GUEST COLUMN | by Ray Ackerlund
Let’s start with the definition. “Engagement” and “involvement” are often used interchangeably, but it was refreshing to see some differentiation in a recent Gallup poll, which revealed that a higher percentage of parents are actively disengaged (23 percent) than engaged (20 percent). For this study, engaged parents were defined as those who “are emotionally attached and rationally loyal to their child’s school.”
But what does this mean for schools? First, we need to understand what the key drivers of engagement are. What factors led to that group of 20 percent becoming such strong advocates?
When those who are closest to students are given the resources to proactively support the learning process, achievement levels rise.
There are some common themes emerging in school districts that have placed a priority on parents, and it all starts with visibility. It’s hard for parents to feel engaged when they don’t know what’s going on. More and more, schools are turning to their student information systems (SIS) to make the review of grades, upcoming assignments and communication a part of the daily school-home routine.
Raising the Bar
Teachers will be the primary point of contact for most family communications. As such, they must understand the importance of clearly communicating standards, expectations and follow-up to their students’ guardians. As parents, we all want to be assured that our children are being challenged, that their learning experience is being personalized based on their own strengths and weaknesses, and that we are an important part of the learning process.
District leaders should be aware of the correlation between parent engagement and dropout rates. A recent study out of Harvard’s Kennedy School revealed that when educators provide weekly updates to parents about student progress, dropout rates fall by more than 40 percent. Having the right technology in place is important, but coaching, feedback and transparency are really what drive this success on a larger scale.
A Personalized Approach
The Gallup researchers cited personalized learning as a key factor in parent engagement. There is no substitute for a passionate teaching staff, but the sheer number of students for which each teacher is responsible can make it difficult to add that personal touch across the board. To avoid having any students fall through the cracks, administrators should foster a culture of data buy-in.

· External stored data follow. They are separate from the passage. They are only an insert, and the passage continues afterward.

(* ===== verification/Reader.v ===== *)
(** * The reader (src/lib.rs: Reader, MessageRef, MessageBatch)

    Opening a reader in each mode, following regions and rolls, and reading records one at a time
    or in batches. *)

From Stdlib Require Import String.
From S2P Require Import Prelude Bytes Crc32c Effects Region Channel V4 Names Segment Helper MapAhead.

#[local] Open Scope string_scope.
#[local] Open Scope list_scope.
#[local] Open Scope Z_scope.

(** ** Data *)

Inductive ReaderMode := LateJoin | Live | At (index : Z).

(** Where in a segment a new reader starts. *)
Inductive SegmentStart := Beginning | Head | StartAt (read_pos position : Z).

(** A borrowed view of a record, and one that owns a share of its region. *)
Record MessageRef := MkRef { mr_mapping : RegionMapping; mr_header_offset : Z; mr_payload_len : Z }.
Record OwnedMessage := MkOwned { om_region : MappedRegion; om_header_offset : Z; om_payload_len : Z }.

Record BatchSeg := MkSeg { bs_map_idx : nat; bs_start : Z; bs_end : Z }.
Record MsgPos := MkPos { mp_seg : Z; mp_off : Z }.

(** [ScannedHeader]: [None] is an uncommitted header, whose other fields callers ignore. *)
Record ScannedHeader := Scanned {
  s_header_type : HeaderType;
  s_payload_len : Z;
  s_total_len : Z;
  s_message_type : Z;
  s_user_meta_u64 : Z
}.

Record RecordLoc := Loc { l_map_idx : nat; l_header_offset : Z; l_payload_len : Z }.
Record FoundRecord := Found { fr_loc : RecordLoc; fr_message_type : Z; fr_user_meta_u64 : Z }.
Record PeekedHeader := Peeked { pk_message_type : Z; pk_user_meta_u64 : Z; pk_length : Z }.

Record MessageBatch := MkBatch {
  mb_segs : list BatchSeg;
  mb_pos : list MsgPos;
  mb_maps : list MappedRegion
}.

(** A validated next segment, opened but not yet committed to the reader. *)
Record Successor := MkSuccessor {
  su_sequence : Z;
  su_instance : InstanceId;
  su_opened_ahead : bool;
  su_file : Z;
  su_region0 : MappedRegion;
  su_header : RegionMapping;
  su_channel_name : list Z;
  su_base_record_index : Z
}.

(** The carried state of a batch scan: the last segment it rolled into, if any, the sequence it is
    in, the cursor, the position and whether anything was stepped over.  It is also what
    [scan_batch] returns for [try_read_batch] to commit. *)
Record BatchEnd := MkEnd {
  be_cursor : Z;
  be_position : Z;
  be_file_sequence : Z;
  be_rolled : option Successor;
  be_progressed : bool
}.

Record Reader := MkReader {
  r_map_ahead : option Ahead;
  r_helper : option HelperSpec;
  r_unmap : Unmap;
  r_held : list MappedRegion;
  r_base_path : string;
  r_file_sequence : Z;
  r_file : Z;
  r_read_position : Z;
  r_position : Z;
  region_size_cached : Z;
  mtu_cached : Z;
  channel_name_cached : list Z;
  base_record_index_cached : Z;
  generation_cached : Z;
  batch_limit : option Z;
  batch_segs : list BatchSeg;
  batch_pos : list MsgPos;
  maps : list MappedRegion;
  r_header : RegionMapping;
  r_instance : InstanceId;
  wake_untrusted : bool;
  wake_miss : option Z
}.

(** Assignments to the fields the methods change. *)
Definition set_map_ahead v (r : Reader) : Reader :=
  MkReader v (r_helper r) (r_unmap r) (r_held r) (r_base_path r) (r_file_sequence r) (r_file r)
    (r_read_position r) (r_position r) (region_size_cached r) (mtu_cached r)
    (channel_name_cached r) (base_record_index_cached r) (generation_cached r) (batch_limit r)
    (batch_segs r) (batch_pos r) (maps r) (r_header r) (r_instance r) (wake_untrusted r)
    (wake_miss r).
Definition set_options v0 v1 v2 v3 (r : Reader) : Reader :=
  MkReader v0 v1 v2 (r_held r) (r_base_path r) (r_file_sequence r) (r_file r) (r_read_position r)
    (r_position r) (region_size_cached r) (mtu_cached r) (channel_name_cached r)
    (base_record_index_cached r) (generation_cached r) v3 (batch_segs r) (batch_pos r) (maps r)
    (r_header r) (r_instance r) (wake_untrusted r) (wake_miss r).
Definition set_r_held v (r : Reader) : Reader :=
  MkReader (r_map_ahead r) (r_helper r) (r_unmap r) v (r_base_path r) (r_file_sequence r)
    (r_file r) (r_read_position r) (r_position r) (region_size_cached r) (mtu_cached r)
    (channel_name_cached r) (base_record_index_cached r) (generation_cached r) (batch_limit r)
    (batch_segs r) (batch_pos r) (maps r) (r_header r) (r_instance r) (wake_untrusted r)
    (wake_miss r).
Definition set_read_position v (r : Reader) : Reader :=
  MkReader (r_map_ahead r) (r_helper r) (r_unmap r) (r_held r) (r_base_path r) (r_file_sequence r)
    (r_file r) v (r_position r) (region_size_cached r) (mtu_cached r) (channel_name_cached r)
    (base_record_index_cached r) (generation_cached r) (batch_limit r) (batch_segs r)
    (batch_pos r) (maps r) (r_header r) (r_instance r) (wake_untrusted r) (wake_miss r).
Definition set_position v (r : Reader) : Reader :=
  MkReader (r_map_ahead r) (r_helper r) (r_unmap r) (r_held r) (r_base_path r) (r_file_sequence r)
    (r_file r) (r_read_position r) v (region_size_cached r) (mtu_cached r) (channel_name_cached r)
    (base_record_index_cached r) (generation_cached r) (batch_limit r) (batch_segs r)
    (batch_pos r) (maps r) (r_header r) (r_instance r) (wake_untrusted r) (wake_miss r).
Definition set_batch_segs v (r : Reader) : Reader :=
  MkReader (r_map_ahead r) (r_helper r) (r_unmap r) (r_held r) (r_base_path r) (r_file_sequence r)
    (r_file r) (r_read_position r) (r_position r) (region_size_cached r) (mtu_cached r)
    (channel_name_cached r) (base_record_index_cached r) (generation_cached r) (batch_limit r) v
    (batch_pos r) (maps r) (r_header r) (r_instance r) (wake_untrusted r) (wake_miss r).
Definition set_batch_pos v (r : Reader) : Reader :=
  MkReader (r_map_ahead r) (r_helper r) (r_unmap r) (r_held r) (r_base_path r) (r_file_sequence r)
    (r_file r) (r_read_position r) (r_position r) (region_size_cached r) (mtu_cached r)
    (channel_name_cached r) (base_record_index_cached r) (generation_cached r) (batch_limit r)
    (batch_segs r) v (maps r) (r_header r) (r_instance r) (wake_untrusted r) (wake_miss r).
Definition set_maps v (r : Reader) : Reader :=
  MkReader (r_map_ahead r) (r_helper r) (r_unmap r) (r_held r) (r_base_path r) (r_file_sequence r)
    (r_file r) (r_read_position r) (r_position r) (region_size_cached r) (mtu_cached r)
    (channel_name_cached r) (base_record_index_cached r) (generation_cached r) (batch_limit r)
    (batch_segs r) (batch_pos r) v (r_header r) (r_instance r) (wake_untrusted r) (wake_miss r).
Definition set_wake_untrusted v (r : Reader) : Reader :=
  MkReader (r_map_ahead r) (r_helper r) (r_unmap r) (r_held r) (r_base_path r) (r_file_sequence r)
    (r_file r) (r_read_position r) (r_position r) (region_size_cached r) (mtu_cached r)
    (channel_name_cached r) (base_record_index_cached r) (generation_cached r) (batch_limit r)
    (batch_segs r) (batch_pos r) (maps r) (r_header r) (r_instance r) v (wake_miss r).
Definition set_wake_miss v (r : Reader) : Reader :=
  MkReader (r_map_ahead r) (r_helper r) (r_unmap r) (r_held r) (r_base_path r) (r_file_sequence r)
    (r_file r) (r_read_position r) (r_position r) (region_size_cached r) (mtu_cached r)
    (channel_name_cached r) (base_record_index_cached r) (generation_cached r) (batch_limit r)
    (batch_segs r) (batch_pos r) (maps r) (r_header r) (r_instance r) (wake_untrusted r) v.
Definition set_cursor v0 v1 v2 (r : Reader) : Reader :=
  MkReader (r_map_ahead r) (r_helper r) (r_unmap r) (r_held r) (r_base_path r) v2 (r_file r) v0 v1
    (region_size_cached r) (mtu_cached r) (channel_name_cached r) (base_record_index_cached r)
    (generation_cached r) (batch_limit r) (batch_segs r) (batch_pos r) (maps r) (r_header r)
    (r_instance r) (wake_untrusted r) (wake_miss r).
Definition enter_segment v0 v1 v2 v3 v4 v5 v6 (r : Reader) : Reader :=
  MkReader (r_map_ahead r) (r_helper r) (r_unmap r) (r_held r) (r_base_path r) (r_file_sequence r)
    v0 (r_read_position r) (r_position r) (region_size_cached r) (mtu_cached r) v5 v6
    (generation_cached r) (batch_limit r) (batch_segs r) (batch_pos r) (maps r) v1 v2 v3 v4.
Record ReaderBuilder := MkReaderBuilder {
  rb_path : string;
  rb_mode : ReaderMode;
  rb_batch_limit : option Z;
  rb_expected_generation : option Z;
  rb_helper : option HelperSpec;
  rb_unmap : Unmap
}.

By emphasizing data strategies in professional development planning and one-on-one conversations, administrators and teachers alike will learn how to identify trends and adjust instruction accordingly. Here, again, is where a strong SIS can support those efforts by giving educators at all levels the insights they need to foster a personalized learning environment.
For any of these efforts to have an impact on parent engagement, they need to happen in the context of collaboration. Bring parents into the fold by using data at parent/teacher conferences or referencing trends in weekly communication. By explaining what the numbers mean, you’ll not only be creating a level of comfort, you’ll be making it clear that every student is receiving the individual attention parents want for their children.
The Bottom Line
Parents today demand more than off-the-cuff comments at the dinner table or weekly newsletter communications from school. The traditional model of infrequent progress reports and mass emails is becoming a thing of the past. Now, parents need to be able to see upcoming events, test scores and even food service balances at the drop of a hat, from their workplace, computer or even a mobile app. The parents using these tools often become the strongest advocates for their child’s school.
I see future ready district leaders actively searching for ways to improve visibility and outreach for their students’ families. As research continues to emphasize the impact of parent engagement on student outcomes, I expect this trend to continue. When those who are closest to students are given the resources to proactively support the learning process, achievement levels rise and public perception of the district follows not far behind. It’s a win-win for everyone.
Ray Ackerlund (@RayAckerlund) is the Chief Marketing Officer for Skyward Inc. With the company for more than 20 years, Ray guides the strategic execution of marketing and product vision for their administrative software exclusively designed for K-12 school districts, serving more than 5 million students and 1,700 school districts worldwide.